> [TASK TO COMPLETE] Your job is to set down the stretch of entries that opens with the line containing "(handle : Z)" and closes with the line containing "NotifyOutboundCapacityAvailable peer t". Keep both end lines, copy each exactly, and add nothing.

> [RECORDS FOR THIS EXERCISE]
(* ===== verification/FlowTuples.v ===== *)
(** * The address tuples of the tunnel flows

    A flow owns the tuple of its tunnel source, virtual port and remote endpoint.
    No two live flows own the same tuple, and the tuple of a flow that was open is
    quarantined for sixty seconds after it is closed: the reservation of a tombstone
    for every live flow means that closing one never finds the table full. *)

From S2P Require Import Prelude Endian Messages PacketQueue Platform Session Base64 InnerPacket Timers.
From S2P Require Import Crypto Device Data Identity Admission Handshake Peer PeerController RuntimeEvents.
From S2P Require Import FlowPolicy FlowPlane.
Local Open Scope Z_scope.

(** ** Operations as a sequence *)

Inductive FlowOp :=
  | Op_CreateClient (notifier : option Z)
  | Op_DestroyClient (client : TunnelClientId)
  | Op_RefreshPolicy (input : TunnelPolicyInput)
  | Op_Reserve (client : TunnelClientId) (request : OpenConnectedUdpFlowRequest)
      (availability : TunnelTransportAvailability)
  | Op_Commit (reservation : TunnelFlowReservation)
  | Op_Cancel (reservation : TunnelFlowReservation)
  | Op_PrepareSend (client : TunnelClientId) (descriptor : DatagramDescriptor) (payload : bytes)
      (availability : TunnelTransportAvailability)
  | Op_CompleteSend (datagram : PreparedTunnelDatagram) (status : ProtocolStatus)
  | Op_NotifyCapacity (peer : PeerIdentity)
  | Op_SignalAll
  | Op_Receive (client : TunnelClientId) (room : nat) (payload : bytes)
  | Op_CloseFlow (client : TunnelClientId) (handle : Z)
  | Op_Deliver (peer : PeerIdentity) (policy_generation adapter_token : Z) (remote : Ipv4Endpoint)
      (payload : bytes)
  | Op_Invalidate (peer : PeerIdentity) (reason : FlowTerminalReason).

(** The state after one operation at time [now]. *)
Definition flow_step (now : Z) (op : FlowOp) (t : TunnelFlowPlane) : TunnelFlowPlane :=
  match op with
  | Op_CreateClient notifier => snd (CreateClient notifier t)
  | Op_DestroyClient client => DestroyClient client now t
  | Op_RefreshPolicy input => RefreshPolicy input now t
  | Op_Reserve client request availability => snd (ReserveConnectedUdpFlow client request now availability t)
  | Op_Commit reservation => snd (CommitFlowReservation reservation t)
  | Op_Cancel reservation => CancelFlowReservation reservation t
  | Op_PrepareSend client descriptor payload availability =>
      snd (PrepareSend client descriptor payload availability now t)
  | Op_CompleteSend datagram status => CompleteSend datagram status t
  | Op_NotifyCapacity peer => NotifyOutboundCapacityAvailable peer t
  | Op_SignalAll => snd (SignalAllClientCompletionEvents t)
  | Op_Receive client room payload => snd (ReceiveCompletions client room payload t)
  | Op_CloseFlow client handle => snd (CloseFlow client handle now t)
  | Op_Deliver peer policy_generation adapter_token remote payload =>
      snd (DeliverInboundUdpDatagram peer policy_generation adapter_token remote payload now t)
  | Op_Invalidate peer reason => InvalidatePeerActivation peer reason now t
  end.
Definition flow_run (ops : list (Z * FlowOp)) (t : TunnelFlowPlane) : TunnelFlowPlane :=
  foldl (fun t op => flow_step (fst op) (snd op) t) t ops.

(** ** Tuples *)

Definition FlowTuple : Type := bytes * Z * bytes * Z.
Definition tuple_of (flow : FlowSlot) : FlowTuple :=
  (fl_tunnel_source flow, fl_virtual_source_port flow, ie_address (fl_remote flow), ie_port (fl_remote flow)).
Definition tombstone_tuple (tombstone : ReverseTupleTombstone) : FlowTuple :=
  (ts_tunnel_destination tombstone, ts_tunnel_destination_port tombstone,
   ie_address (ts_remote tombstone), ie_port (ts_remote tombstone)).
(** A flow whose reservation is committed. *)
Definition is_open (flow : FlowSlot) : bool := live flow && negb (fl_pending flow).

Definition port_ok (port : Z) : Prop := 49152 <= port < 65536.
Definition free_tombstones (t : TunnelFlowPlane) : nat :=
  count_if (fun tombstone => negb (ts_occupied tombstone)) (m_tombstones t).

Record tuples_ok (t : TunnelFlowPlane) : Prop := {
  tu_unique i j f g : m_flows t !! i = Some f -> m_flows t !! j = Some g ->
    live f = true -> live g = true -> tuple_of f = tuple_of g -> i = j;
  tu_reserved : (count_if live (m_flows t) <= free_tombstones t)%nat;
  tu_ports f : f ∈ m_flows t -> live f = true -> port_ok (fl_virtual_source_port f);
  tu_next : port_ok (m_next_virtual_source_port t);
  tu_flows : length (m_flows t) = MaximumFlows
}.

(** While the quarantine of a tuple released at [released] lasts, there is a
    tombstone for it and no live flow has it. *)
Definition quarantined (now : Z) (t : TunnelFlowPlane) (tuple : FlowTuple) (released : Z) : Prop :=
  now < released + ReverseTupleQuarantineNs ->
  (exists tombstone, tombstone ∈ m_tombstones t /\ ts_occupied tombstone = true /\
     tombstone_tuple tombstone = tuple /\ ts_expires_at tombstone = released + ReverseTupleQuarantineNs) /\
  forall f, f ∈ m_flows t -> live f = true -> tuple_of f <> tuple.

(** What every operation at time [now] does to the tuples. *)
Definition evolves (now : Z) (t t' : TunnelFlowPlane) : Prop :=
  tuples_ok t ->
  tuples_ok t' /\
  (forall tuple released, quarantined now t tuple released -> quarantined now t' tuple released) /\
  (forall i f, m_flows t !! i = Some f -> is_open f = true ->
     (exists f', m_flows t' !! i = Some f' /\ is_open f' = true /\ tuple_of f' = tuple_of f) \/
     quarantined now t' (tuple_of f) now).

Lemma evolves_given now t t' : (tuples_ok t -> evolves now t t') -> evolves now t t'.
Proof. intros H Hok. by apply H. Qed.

> [RESPONSE TO THE EXERCISE]
  | Op_CloseFlow (client : TunnelClientId) (handle : Z)
  | Op_Deliver (peer : PeerIdentity) (policy_generation adapter_token : Z) (remote : Ipv4Endpoint)
      (payload : bytes)
  | Op_Invalidate (peer : PeerIdentity) (reason : FlowTerminalReason).

(** The state after one operation at time [now]. *)
Definition flow_step (now : Z) (op : FlowOp) (t : TunnelFlowPlane) : TunnelFlowPlane :=
  match op with
  | Op_CreateClient notifier => snd (CreateClient notifier t)
  | Op_DestroyClient client => DestroyClient client now t
  | Op_RefreshPolicy input => RefreshPolicy input now t
  | Op_Reserve client request availability => snd (ReserveConnectedUdpFlow client request now availability t)
  | Op_Commit reservation => snd (CommitFlowReservation reservation t)
  | Op_Cancel reservation => CancelFlowReservation reservation t
  | Op_PrepareSend client descriptor payload availability =>
      snd (PrepareSend client descriptor payload availability now t)
  | Op_CompleteSend datagram status => CompleteSend datagram status t
  | Op_NotifyCapacity peer => NotifyOutboundCapacityAvailable peer t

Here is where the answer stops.